Akoko South-East features a tropical savanna climate with a long rainy season extending from April to October. Rainfall intensity increases mid-year, supported by humid southwesterly winds, followed by a dry season dominated by warmer and less humid conditions.

== History ==
The origins of Isua can be traced back to the ancient Benin Empire.

== Demographics ==
The population was 82,426 according to the 2006 census.

== Governance ==
In Isua, only those who come from the royal Odovia family can be crowned as king.

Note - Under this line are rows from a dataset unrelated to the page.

(** * Motion Canvas: frame export, text wrapping and layout size locks

    A shallow embedding of
    - [packages/core/src/app/ImageExporter.ts] (module [ImageExporter]),
    - the [TxtLeaf] component (module [TxtLeaf]),
    - the [Layout] component and the [View2D] root (modules [Layout] and
      [Binary64]),
    followed by the properties established about them.

    Counters and frame numbers are embedded as [Z] or [nat].  Lengths and
    coordinates are embedded as [Q] where a property rests on the
    comparisons and assignments of the code, and as binary64 (module
    [Binary64]) where it rests on the arithmetic itself.  Asynchronous code
    is embedded by explicit state passing over a schedule that lists what
    the event loop delivers while the code is suspended; methods declared
    [@computed()] that make calls are embedded over a store of cells. *)

From Stdlib Require Import ZArith QArith List String Bool Lia Lqa.
From Corelib Require Import PrimFloat.
From stdpp Require Import base gmap sets list strings.
Import ListNotations.

Local Open Scope Z_scope.

(* ===================================================================== *)
(** * ImageExporter *)
(* ===================================================================== *)

Module ImageExporter.

Definition EXPORT_FRAME_LIMIT : nat := 256.
Definition EXPORT_RETRY_DELAY : Z := 1000.

(** [RendererResult] is declared in [Renderer.ts]; the exporter only
    distinguishes [Success] from everything else. *)
Inductive RendererResult := Success | Error | Aborted.

Definition isSuccess (r : RendererResult) : bool :=
  match r with Success => true | _ => false end.

Definition Blob := string.

(** The payload of a ['motion-canvas:export'] message. *)
Record ExportMessage := {
  msg_frame : Z;
  msg_isStill : bool;
  msg_data : string;
  msg_mimeType : string;
  msg_project : string
}.

(** What can be thrown inside the export task: [reject()] on a [null] blob
    and the reader's [onerror]. *)
Inductive ExportFailure := BlobIsNull | ReaderFailed.

(** Calls that leave the exporter, in the order they are made. *)
Inductive Effect :=
| Warn (frame : Z)      (* logger.warn(`Frame no. ${frame} is already being exported.`) *)
| LogError (e : ExportFailure)                       (* logger.error(e) *)
| Timeout (ms : Z)                                   (* setTimeout(resolve, ms) *)
| ToBlob (frame : Z) (fileType : string) (quality : Q) (* canvas.toBlob(..) *)
| ReadAsDataURL (frame : Z) (blob : Blob)            (* reader.readAsDataURL(blob) *)
| Send (m : ExportMessage)                           (* import.meta.hot.send(..) *)
| ConsoleLog (result : RendererResult).              (* console.log(result) *)

Record Exporter := {
  frameLookup : gset Z;
  name : string;
  quality : Q;
  fileType : string;
  hot : bool;              (* whether import.meta.hot is defined *)
  effects : list Effect    (* most recent last *)
}.

Definition withLookup (s : gset Z) (st : Exporter) : Exporter :=
  {| frameLookup := s; name := name st; quality := quality st;
     fileType := fileType st; hot := hot st; effects := effects st |}.

Definition emit (e : Effect) (st : Exporter) : Exporter :=
  {| frameLookup := frameLookup st; name := name st; quality := quality st;
     fileType := fileType st; hot := hot st; effects := effects st ++ [e] |}.

(** The constructor: an empty lookup and default settings. *)
Definition create (isHot : bool) : Exporter :=
  {| frameLookup := ∅; name := "unknown"; quality := 1;
     fileType := "image/png"; hot := isHot; effects := [] |}.

(** The ['motion-canvas:export-ack'] handler installed by the constructor;
    it is only installed when [import.meta.hot] is defined. *)
Definition onAck (frame : Z) (st : Exporter) : Exporter :=
  if hot st then withLookup (frameLookup st ∖ {[frame]}) st else st.

Definition onAcks (frames : list Z) (st : Exporter) : Exporter :=
  fold_left (fun s f => onAck f s) frames st.

Record RendererSettings := {
  settings_name : string;
  settings_quality : Q;
  settings_fileType : string
}.

Definition configure (settings : RendererSettings) (st : Exporter) : Exporter :=
  {| frameLookup := frameLookup st; name := settings_name settings;
     quality := settings_quality settings;
     fileType := settings_fileType settings;
     hot := hot st; effects := effects st |}.

Definition start (st : Exporter) : Exporter := withLookup ∅ st.

(** An [AbortSignal] as seen by one call: [signal i] is the value of
    [signal.aborted] once [i] asynchronous hand-offs of that call have
    completed ([signal 0] is its value on entry). *)
Definition AbortSignal := nat -> bool.

(** While a call sleeps for [EXPORT_RETRY_DELAY] the event loop delivers
    acknowledgments; a schedule lists the frames acknowledged during each
    successive sleep. *)
Definition Schedule := list (list Z).

Definition sleep (acks : list Z) (st : Exporter) : Exporter :=
  onAcks acks (emit (Timeout EXPORT_RETRY_DELAY) st).

Inductive WaitOutcome :=
| Room (handoffs : nat)     (* the loop condition became false *)
| Cancelled (handoffs : nat)(* [signal.aborted] after a sleep *)
| Sleeping.                 (* the schedule ended inside the loop *)

(** The [while (this.frameLookup.size > EXPORT_FRAME_LIMIT)] loop. *)
Fixpoint awaitRoom (signal : AbortSignal) (i : nat) (sched : Schedule)
    (st : Exporter) : WaitOutcome * Exporter :=
  if (EXPORT_FRAME_LIMIT <? size (frameLookup st))%nat then
    match sched with
    | [] => (Sleeping, st)
    | acks :: sched' =>
        let st' := sleep acks st in
        if signal (S i) then (Cancelled (S i), st')
        else awaitRoom signal (S i) sched' st'
    end
  else (Room i, st).

Inductive FrameOutcome :=
| Rejected               (* duplicate frame: warned and returned *)
| Inactive               (* no import.meta.hot: nothing to do *)
| Aborting (handoffs : nat) (* returned from inside the wait loop *)
| Accepted (handoffs : nat) (* frame added, export task started *)
| Blocked.               (* still inside the wait loop *)

(** [handleFrame] up to the point where the method returns: the export
    task has been started, that is, [canvas.toBlob] has been called. *)
Definition handleFrame (frame : Z) (signal : AbortSignal) (sched : Schedule)
    (st : Exporter) : FrameOutcome * Exporter :=
  if decide (frame ∈ frameLookup st) then
    (Rejected, emit (Warn frame) st)
  else if hot st then
    match awaitRoom signal 0 sched st with
    | (Sleeping, st') => (Blocked, st')
    | (Cancelled i, st') => (Aborting i, st')
    | (Room i, st') =>
        let st'' := withLookup ({[frame]} ∪ frameLookup st') st' in
        (Accepted i, emit (ToBlob frame (fileType st'') (quality st'')) st'')
    end
  else (Inactive, st).

(** The [.catch] handler of the export task. *)
Definition exportFailed (frame : Z) (e : ExportFailure) (st : Exporter)
    : Exporter :=
  emit (LogError e) (withLookup (frameLookup st ∖ {[frame]}) st).

(** The rest of the export task, resumed when [toBlob] calls back with
    [blob] ([None] is the [null] blob).  [i] is the number of hand-offs
    completed before the task started; [reader] is
    [FileReader.readAsDataURL], [None] standing for [onerror]. *)
Definition exportTask (blob : option Blob) (reader : Blob -> option string)
    (frame : Z) (signal : AbortSignal) (i : nat) (st : Exporter) : Exporter :=
  match blob with
  | None => exportFailed frame BlobIsNull st
  | Some blob =>
      if signal (S i) then st
      else
        let st1 := emit (ReadAsDataURL frame blob) st in
        match reader blob with
        | None => exportFailed frame ReaderFailed st1
        | Some data =>
            if signal (S (S i)) then st1
            else emit (Send {| msg_frame := frame; msg_isStill := false;
                               msg_data := data;
                               msg_mimeType := fileType st1;
                               msg_project := name st1 |}) st1
        end
  end.

Inductive StopOutcome :=
| Returned (polls : nat)
| Draining.               (* still inside the wait loop *)

(** The [while (this.frameLookup.size > 0)] loop of [stop]. *)
Fixpoint drain (polls : nat) (sched : Schedule) (st : Exporter)
    : StopOutcome * Exporter :=
  if (0 <? size (frameLookup st))%nat then
    match sched with
    | [] => (Draining, st)
    | acks :: sched' => drain (S polls) sched' (sleep acks st)
    end
  else (Returned polls, st).
(** * Verification of [org/user_api.go]

    A shallow embedding of the user handlers of the realworld example
    application (registration, login, profile update, profile view, follow and
    unfollow) together with the properties the specification states about
    them.

    The handlers run against collaborators that are not part of
    [org/user_api.go]:

    - [golang.org/x/crypto/bcrypt] (password hashing), an interface here;
    - [httputil.UnmarshalJSON] (request decoding), an interface here;
    - the signing primitive of [CreateUserToken], an interface here;
    - the PostgreSQL store reached through [go-pg], modelled as two tables
      held in the [World] and the SQL statements the handlers issue.  The
      store is taken to be reliable: a statement fails only for the reasons
      SQL gives it (no row, a unique index), never for a lost connection.

    Every handler is a computation in the monad [M]: it threads the [World]
    and returns either a response or the Go [error] the handler returns.  No
    handler opens a transaction, so the effects that happened before an error
    stay in the world. *)

From Stdlib Require Import ZArith NArith List String Ascii Bool Lia.
Import ListNotations.

Local Open Scope Z_scope.
Local Open Scope string_scope.

(** ** Data model *)

(** Modelled from the spec: the token type ([CreateUserToken] and the token
    encoding are not in [org/user_api.go]).  A token encodes a user id and an
    expiry timestamp and carries a signature. *)
Record SessionToken : Type := mkToken {
  tokUserID    : Z;
  tokExpiresAt : Z;
  tokSignature : string
}.

(** Modelled from the spec: the [User] struct is declared outside
    [org/user_api.go]; these are the fields the handlers read and write.
    [Password], [Token] and [Following] are not columns of the user table. *)
Record User : Type := mkUser {
  ID           : Z;
  Username     : string;
  Email        : string;
  Bio          : string;
  Image        : string;
  Password     : string;
  PasswordHash : string;
  Token        : option SessionToken;
  Following    : bool
}.

(** [new(User)]: every field holds its zero value. *)
Definition newUser : User :=
  mkUser 0 "" "" "" "" "" "" None false.

Definition set_ID (v : Z) (u : User) : User :=
  mkUser v (Username u) (Email u) (Bio u) (Image u)
         (Password u) (PasswordHash u) (Token u) (Following u).

Definition set_Password (v : string) (u : User) : User :=
  mkUser (ID u) (Username u) (Email u) (Bio u) (Image u)
         v (PasswordHash u) (Token u) (Following u).

Definition set_PasswordHash (v : string) (u : User) : User :=
  mkUser (ID u) (Username u) (Email u) (Bio u) (Image u)
         (Password u) v (Token u) (Following u).

Definition set_Token (v : option SessionToken) (u : User) : User :=
  mkUser (ID u) (Username u) (Email u) (Bio u) (Image u)
         (Password u) (PasswordHash u) v (Following u).

Definition set_Following (v : bool) (u : User) : User :=
  mkUser (ID u) (Username u) (Email u) (Bio u) (Image u)
         (Password u) (PasswordHash u) (Token u) v.

(** The body of a login request: [struct { Email, Password string }]. *)
Record Credentials : Type := mkCredentials {
  credEmail    : string;
  credPassword : string
}.

(** The follow edge the follow handler inserts:
    [&FollowUser{UserID: authUser.ID, FollowedUserID: user.ID}]. *)
Record FollowUser : Type := mkFollowUser {
  UserID         : Z;
  FollowedUserID : Z
}.

Definition FollowUser_eqb (a b : FollowUser) : bool :=
  Z.eqb (UserID a) (UserID b) && Z.eqb (FollowedUserID a) (FollowedUserID b).

(** Modelled from the spec: the [Profile] view ([NewProfile] is not in
    [org/user_api.go]): username, bio, image and the [following] flag; the
    password hash and the email are never included. *)
Record Profile : Type := mkProfile {
  profUsername  : string;
  profBio       : string;
  profImage     : string;
  profFollowing : bool
}.

Definition NewProfile (user : User) : Profile :=
  mkProfile (Username user) (Bio user) (Image user) (Following user).

(** What a handler hands to [treemux.JSON]. *)
Inductive Response : Type :=
| JSONUser (user : User)
| JSONProfile (profile : Profile).

(** ** Errors *)

(** The errors of [golang.org/x/crypto/bcrypt]. *)
Inductive bcrypt_error : Type :=
| ErrMismatchedHashAndPassword
| ErrHashTooShort
| InvalidHashPrefixError
| HashVersionTooNewError
| InvalidCostError
| ErrPasswordTooLong.

(** The unique indexes of the store.  Modelled from the spec: the schema is
    not in [org/user_api.go]; the user table has unique indexes on email and
    on username, the follow table a composite unique index on
    (follower, followed). *)
Inductive Constraint : Type :=
| UniqueEmail
| UniqueUsername
| UniqueFollow.

(** The Go [error] values a handler can return.  [ErrorsNew msg] is
    [errors.New(msg)]; [PanicNilDereference] stands for the run-time panic of
    dereferencing a nil [*User]. *)
Inductive error : Type :=
| ErrorsNew (msg : string)
| ErrUnmarshal (msg : string)
| ErrBcrypt (e : bcrypt_error)
| ErrNoRows
| ErrIntegrityViolation (c : Constraint)
| ErrSign (msg : string)
| PanicNilDereference.

(** [var errUserNotFound = errors.New("Not registered email or invalid password")] *)
Definition errUserNotFound : error :=
  ErrorsNew "Not registered email or invalid password".

Definition dquote : string := String (ascii_of_nat 34) EmptyString.

(** [errors.New(`JSON field "user" is required`)] *)
Definition errUserRequired : error :=
  ErrorsNew ("JSON field " ++ dquote ++ "user" ++ dquote ++ " is required").
(** * Lecture hall checker: the timetable engine of [app.py]

    A shallow embedding of the functions of [app.py] that normalise the
    timetable and query it ([clean_hall_name], [load_timetable],
    [get_free_halls], [detect_conflicts], [chart_data], the statistics of
    [index]), together with the parts of Python and pandas they call.

    Conventions.
    - A Python [str] is a list of Unicode code points ([N]).
    - The case tables of the code points above 127 belong to the Unicode
      character database and are taken as a parameter ([pylib]); everything
      about ASCII is computed.
    - pandas is modelled with [object] columns: a missing cell ([NaN] or
      [None]) is [NA]. What pandas leaves open or changed between versions
      is a parameter too: whether [astype(str)] writes a missing cell as the
      text [nan] (before 3.0) or keeps it missing (from 3.0 on), and the
      order in which [value_counts] leaves values of equal count.
    - An exception raised by the Python code is a value of [exn]; limits of
      the interpreter (memory, recursion depth) are not modelled. *)

From Stdlib Require Import List NArith Bool Ascii String Lia Arith PeanoNat Sorted.
Import ListNotations.

(* ================================================================= *)
(** ** Python strings *)

Definition str := list N.

(** An ASCII literal as a Python string. *)
Definition lit (s : string) : str := map N_of_ascii (list_ascii_of_string s).

Definition str_eqb (a b : str) : bool :=
  if list_eq_dec N.eq_dec a b then true else false.
(** * docling-serve document enhancement: geometry, text quality and
      orchestration, embedded from [docling_serve/document_enhancement]. *)

From Stdlib Require Import ZArith List String Ascii Bool Lia.
From Corelib Require Import SpecFloat.
Import ListNotations.
Local Open Scope Z_scope.

(** ** Exceptions and results

    Python code either returns a value or raises.  [Raise] carries the
    class of the exception, which is all the handlers of the program
    look at (they catch [Exception]). *)

Inductive exn :=
| ZeroDivisionError
| OverflowError
| ValueError
| AttributeError
| TypeError
| IndexError
| ExternalError.

Inductive result (A : Type) :=
| Ok (a : A)
| Raise (e : exn).
Arguments Ok {A} a.
Arguments Raise {A} e.

Definition bind {A B} (m : result A) (k : A -> result B) : result B :=
  match m with
  | Ok a => k a
  | Raise e => Raise e
  end.

Declare Scope py_scope.
Delimit Scope py_scope with py.
Notation "x <- m ;; k" := (bind m (fun x => k))
  (at level 61, m at next level, right associativity) : py_scope.
Notation "' pat <- m ;; k" := (bind m (fun x => match x with pat => k end))
  (at level 61, pat pattern, m at next level, right associativity) : py_scope.
Local Open Scope py_scope.
Definition Hunk : Type := list Line.

Record PatchedFile : Type := mkPatchedFile {
  target_file : string;
  is_removed_file : bool;
  hunks : list Hunk
}.

(** The collaborators outside the repository.
    - [flake8_run code], [bandit_run code]: [subprocess.run] of the
      analyser on the temporary file holding [code]; [Ok stdout] when the
      process ran, [Raise e] when launching it raised.
    - [json_loads], [cc_visit], [PatchSet]: the library calls of the same
      names.
    - [py_str]: [str(v)] of a value that is not a [str], [int], [bool] or
      [None] (floats and containers print through the interpreter's
      [repr]).
    - [externals_unicode]: the interpreter's Unicode database. *)
Class Externals : Type := {
  externals_unicode :: Unicode;
  flake8_run : string -> result string;
  bandit_run : string -> result string;
  json_loads : string -> result Py.value;
  cc_visit : string -> result (list Block);
  PatchSet : string -> result (list PatchedFile);
  py_str : Py.value -> string
}.

(* ===================================================================== *)
(** ** review_core.py *)
(* ===================================================================== *)

Section ReviewCore.

Context `{Ext : Externals}.

(** *** run_flake8 *)

(** The body of the inner [try]: unpack the four fields, convert the
    row; both steps can raise [ValueError]. *)
Definition flake8_line (filename_hint : string) (ln : string) : result Issue :=
  match Py.split "|"%char 3 ln with
  | [row; col; code_id; text] =>
      n <- Py.int_of_str row ;;
      Ok (new_Issue filename_hint n "LOW" "flake8" (PyStr code_id) (PyStr text))
  | _ => Raise ValueError
  end.
(** * Shrimp Vision front end: annotation session, canvas renderer and
      training-status synchroniser

    A shallow embedding of the React components of the repository:
    - the annotation page ([AnnotatePage], both revisions that the repository
      carries: the one with the class registry and the earlier one without),
    - the training progress modal ([TrainingProgress]) and the polling effect
      of the training page ([TrainPage]).

    React state is modelled by explicit state passing: every handler is a
    function from the component state (and the DOM objects it reads) to the
    next state.  Handlers run to completion and the component is re-rendered
    between two events, so the state a handler reads through its closure is
    the state the previous handler produced. *)

From Stdlib Require Import ZArith QArith Qabs Qround Lqa Lia.
From Stdlib Require Import DecimalString.
From stdpp Require Import base option list strings gmap.

Local Open Scope string_scope.

(** ** JavaScript numbers

    A JavaScript [number] is an IEEE-754 double.  The model keeps the special
    values [Infinity], [-Infinity] and [NaN] and the rules by which the
    arithmetic operators produce and propagate them, and takes the finite
    values to be exact rationals: rounding and overflow of finite results are
    not modelled.  The sign of zero is not modelled either; the only divisors
    in the code are canvas and layout dimensions, which are never negative, so
    a zero divisor is the positive zero. *)

Module JsNum.

Inductive jsnum : Type :=
| Fin (q : Q)
| PInf
| NInf
| NaN.

Definition inf_of_sign (c : comparison) : jsnum :=
  match c with
  | Gt => PInf
  | Lt => NInf
  | Eq => NaN
  end.

(** [a - b] *)
Definition jsub (a b : jsnum) : jsnum :=
  match a, b with
  | NaN, _ | _, NaN => NaN
  | Fin p, Fin q => Fin (p - q)
  | Fin _, PInf => NInf
  | Fin _, NInf => PInf
  | PInf, PInf => NaN
  | PInf, _ => PInf
  | NInf, NInf => NaN
  | NInf, _ => NInf
  end.

(** [a * b] *)
Definition jmul (a b : jsnum) : jsnum :=
  match a, b with
  | NaN, _ | _, NaN => NaN
  | Fin p, Fin q => Fin (p * q)
  | Fin p, PInf | PInf, Fin p => inf_of_sign (p ?= 0)%Q
  | Fin p, NInf | NInf, Fin p => inf_of_sign (CompOpp (p ?= 0)%Q)
  | PInf, PInf | NInf, NInf => PInf
  | PInf, NInf | NInf, PInf => NInf
  end.

(** [a / b]: never raises; a zero divisor gives an infinity, or [NaN] for
    [0 / 0]. *)
Definition jdiv (a b : jsnum) : jsnum :=
  match a, b with
  | NaN, _ | _, NaN => NaN
  | Fin p, Fin q =>
      if Qeq_bool q 0 then inf_of_sign (p ?= 0)%Q else Fin (p / q)
  | Fin _, (PInf | NInf) => Fin 0
  | PInf, Fin q => match (q ?= 0)%Q with Lt => NInf | _ => PInf end
  | NInf, Fin q => match (q ?= 0)%Q with Lt => PInf | _ => NInf end
  | (PInf | NInf), (PInf | NInf) => NaN
  end.
(** C1, as amended: a card result handed to [createPayment] is taken as
    a success whatever it reports, and the gateway is not invoked.  With
    valid inputs, new identifiers and no failing call, a result that
    carries a transaction reference gives a payment that is completed
    with that reference; a result that carries none, as every result of
    [processCardPayment] that reports a failure, has the update of
    [approvePayment] refused by the driver: the unit is rolled back, no
    row remains and the TypeError is thrown, which the route would answer
    with 500 PAYMENT_FAILED.  Whatever the surroundings do, a payment
    that [createPayment] returns for a card result is completed, never
    failed.  A card charge that failed does not get that far: the route
    answers it with 422 CARD_PAYMENT_FAILED and calls nothing. *)
Theorem createPayment_trusts_card_result env orderId userId amount paymentMethod
    idempotencyKey card w :
  working w = None ->
  validInputs orderId userId amount paymentMethod idempotencyKey = true ->
  no_faults env ->
  fresh_ids env idempotencyKey (committed w) ->
  (forall reference, cp_transactionId card = Some reference ->
     exists w',
       createPayment env orderId userId amount paymentMethod idempotencyKey
         (Some card) w
       = (Returned {| r_paymentId := generated_payment_id env;
                      r_status := Completed;
                      r_transactionId := Some reference;
                      r_errorMessage := None |}, w')
       /\ payments (committed w')
          = (payments (committed w)
             ++ [set_transaction_id (Some reference)
                   (set_status Completed
                      (pendingRow env orderId userId amount paymentMethod
                         idempotencyKey))])%list
       /\ events w' = events w)
  /\ (cp_transactionId card = None ->
      exists w',
        createPayment env orderId userId amount paymentMethod idempotencyKey
          (Some card) w
        = (Threw undefinedBindParameter, w')
        /\ committed w' = committed w /\ working w' = None
        /\ events w' = events w
        /\ forall production,
             rs_status (errorResponse production undefinedBindParameter) = 500
             /\ rb_error_code (rs_body (errorResponse production undefinedBindParameter))
                = Some "PAYMENT_FAILED")
  /\ (forall env' res w',
        createPayment env' orderId userId amount paymentMethod idempotencyKey
          (Some card) w = (Returned res, w') ->
        r_status res = Completed /\ r_errorMessage res = None
        /\ r_transactionId res = cp_transactionId card
        /\ events w' = events w)
  /\ (forall clock transactionId cardData total order_id,
        let charge := processCardPayment clock transactionId cardData total order_id in
        cp_success charge = false -> cp_transactionId charge = None)
  /\ (forall renv body order w0,
        order_lookup renv = LookupOk (Some order) ->
        strict_eq_string (o_status order) "pending" = true ->
        b_card_data body = true ->
        strict_eq_string (b_payment_method body) "credit_card"
        || strict_eq_string (b_payment_method body) "debit_card" = true ->
        cp_success (card_outcome renv) = false ->
        paymentHandler renv body w0
        = ({| rs_status := 422;
              rs_body := errorBody (cp_error (card_outcome renv))
                           "CARD_PAYMENT_FAILED" None |}, w0)).
Proof.
  intros Hw Hvalid Hnf Hfresh.
  pose proof (validateCreatePayment_valid _ _ _ _ _ Hvalid) as Hv.
  assert (Hev : forall env' r w',
            createPayment env' orderId userId amount paymentMethod idempotencyKey
              (Some card) w = (r, w') -> events w' = events w).
  { intros env' r w' E.
    pose proof (createPayment_effect _ _ _ _ _ _ _ _ _ _ Hw E) as [_ H].
    destruct r as [res|e].
    - destruct H as (_ & _ & [He|[Habs _]] & _); [exact He|discriminate].
    - destruct H as [[_ ->]|(_ & _ & [He|[Habs _]] & _)];
        [reflexivity|exact He|discriminate]. }
  split; [|split; [|split; [|split]]].
  - intros reference Href.
    assert (Hb : bindable (gatewayOutcome env (Some card)) = true)
      by (rewrite bindable_card, Href; reflexivity).
    destruct (createPayment_returns env _ _ _ _ _ (Some card) w Hv Hnf Hw Hfresh Hb)
      as (w' & E).
    pose proof (createPayment_effect _ _ _ _ _ _ _ _ _ _ Hw E)
      as (_ & _ & _ & _ & _ & _ & _ & _ & _ & Hc & _).
    exists w'. unfold paymentResult, gatewayOutcome in E.
    cbn [success transactionId] in E. rewrite Href in E.
    split; [exact E|]. split; [|exact (Hev _ _ _ E)].
    rewrite Hc. unfold finalRow, gatewayOutcome. cbn [success transactionId].
    rewrite Href. reflexivity.
  - intros Href.
    assert (Hb : bindable (gatewayOutcome env (Some card)) = false)
      by (rewrite bindable_card, Href; reflexivity).
    destruct (createPayment_refused env _ _ _ _ _ (Some card) w Hv Hnf Hw Hfresh Hb)
      as (w' & E & Hc & Hw').
    exists w'. split; [exact E|]. split; [exact Hc|]. split; [exact Hw'|].
    split; [exact (Hev _ _ _ E)|].
    intros production. destruct production; split; vm_compute; reflexivity.
  - intros env' res w' E.
    pose proof (createPayment_effect _ _ _ _ _ _ _ _ _ _ Hw E)
      as (_ & _ & _ & _ & _ & _ & _ & -> & _).
    repeat split; try reflexivity. exact (Hev _ _ _ E).
  - intros clock transactionId cardData total order_id.
    unfold processCardPayment.
    destruct cardData as [data|]; [|reflexivity].
    destruct (truthy (saved_card_id data)); [discriminate|].
    destruct (negb (truthy (card_number data)) || negb (truthy (card_holder data))
              || negb (truthy (expiry data)) || negb (truthy (cvv data)));
      [reflexivity|].
    destruct (negb (isValidCardNumber (card_number data))); [reflexivity|].
    destruct (negb (isValidCVV (cvv data))); [reflexivity|].
    destruct (negb (isValidExpiry clock (expiry data))); [reflexivity|discriminate].
  - intros renv body order w0 Hlookup Hpending Hcard Hmethod Hfailed.
    unfold paymentHandler, checkOrderAndCard.
    rewrite Hlookup, Hpending, Hcard, Hmethod, Hfailed. reflexivity.
Qed.
Lemma skip_run_split s :
  exists run, s = run ++ skip_run cls s /\ Forall P run
              /\ starts_without P (skip_run cls s).
Proof.
  induction s as [|c t (run & E & Hrun & Hs)].
  - exists []. repeat split. constructor.
  - cbn [skip_run]. destruct (cls c) eqn:Hc.
    + exists (c :: run). cbn [app]. rewrite <- E.
      repeat split; [|exact Hs]. constructor; [now apply cls_spec|exact Hrun].
    + exists []. repeat split; [constructor|]. cbn [starts_without].
      intros HP. apply cls_spec in HP. congruence.
Qed.

End Runs.

(** ** Each step of the code against its description *)

Lemma without_brackets_iff s a :
  without_brackets s a <-> a = replace_each is_angle [] s.
Proof.
  split.
  - induction 1 as [|c s t Hc _ IH|c s t Hc _ IH];
      [reflexivity| |]; rewrite replace_each_cons.
    + apply is_angle_spec in Hc. now rewrite Hc.
    + rewrite (cls_false _ _ is_angle_spec _ Hc). cbn [app]. now f_equal.
  - intros ->. induction s as [|c t IH]; [constructor|].
    rewrite replace_each_cons. destruct (is_angle c) eqn:Hc.
    + apply wb_strike; [now apply is_angle_spec|exact IH].
    + apply wb_keep; [|exact IH]. intros H. apply is_angle_spec in H.
      congruence.
Qed.

Lemma runs_collapsed_iff a b :
  runs_collapsed a b <-> b = replace_runs is_ctrl (str " ") a.
Proof.
  split.
  - induction 1 as [|c s t Hc _ IH|run rest t Hne Hrun Hrest _ IH].
    + now rewrite replace_runs_nil.
    + rewrite replace_runs_cons, (cls_false _ _ is_ctrl_spec _ Hc).
      now f_equal.
    + destruct run as [|c run']; [contradiction|].
      inversion Hrun as [|? ? Hc Hrun']; subst.
      cbn [app]. rewrite replace_runs_cons.
      apply is_ctrl_spec in Hc. rewrite Hc.
      rewrite (skip_run_over _ _ is_ctrl_spec _ _ Hrun').
      rewrite (skip_run_stay _ _ is_ctrl_spec _ Hrest). reflexivity.
  - intros ->. remember (length a) as n eqn:En. revert a En.
    induction n as [n IH] using (well_founded_induction lt_wf).
    intros [|c t] En; [rewrite replace_runs_nil; constructor|].
    rewrite replace_runs_cons. destruct (is_ctrl c) eqn:Hc.
    + destruct (skip_run_split _ _ is_ctrl_spec t) as (run & E & Hrun & Hs).
      change (str " " ++ replace_runs is_ctrl (str " ") (skip_run is_ctrl t))
        with (32 :: replace_runs is_ctrl (str " ") (skip_run is_ctrl t)).
      rewrite E at 1. change (c :: run ++ skip_run is_ctrl t)
        with ((c :: run) ++ skip_run is_ctrl t).
      apply rc_run; [discriminate| |exact Hs|].
      * constructor; [now apply is_ctrl_spec|exact Hrun].
      * apply (IH (length (skip_run is_ctrl t))); [|reflexivity].
        subst n. cbn [length]. pose proof (skip_run_length is_ctrl t). lia.
    + apply rc_keep.
      * intros H. apply is_ctrl_spec in H. congruence.
      * apply (IH (length t)); [subst n; cbn [length]; lia|reflexivity].
Qed.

The king resides in Isua Oke.

| Location | Area/district |
| Abulenla | Supare-Akoko |
| Ago Ajayi | Oba-Akoko |
| Ago Flower | Supare-Akoko |
| Ago Ojo | Oba-Akoko |
| Ago Oka | Oba-Akoko |
| Ago-Orikuta | Supare-Akoko |
| Akunagba -Akoko | Akungba-Akoko |
| Akunnu | Akunnu/Isowopo |
| Alegunle | Oka-Akoko |
| Auga | Akunnu/Isowopo |
| Ayegunle | Ifira-Akoko |
| Epinmi-Akoko | Epinmi-Akoko |
| Etioro | Akungba-Akoko |
| Iboropa | Akunnu/Isowopo |
| Igboegun | Supare-Akoko |
| Igbonla | Supare-Akoko |
| Ikakumo | Akunnu/Isowopo |
| Ikun-Akoko | Ifira-Akoko |
| Ipe-Akoko | Ipe Akoko |
| Ise | Akunnu/Isowopo |
| Isua-Akoko | Isua akoko |
| Iwaro | Oka-Akoko |
| Oka-Akoko | Oka-Akoko |
| Ose-Oba | Oba-Akoko |
| Sosan-Akoko | Sosan -Akoko | Ipesi-Akoko Ipe Akoko is a town in Akoko South East in Ondo State. |

== Economy ==
It is an agricultural community. The town is situated on rocky terrain. It comprises ten quarters: Iba, Okun, Isinodo, Ilegbe, Igbede, Ugbe, Itoto, Ipaso, Uwi and Uthakpe quarters. The current king is His Royal Majesty, Oba Evangelist Francis Omokanjuola Apata, The Arogunbola II.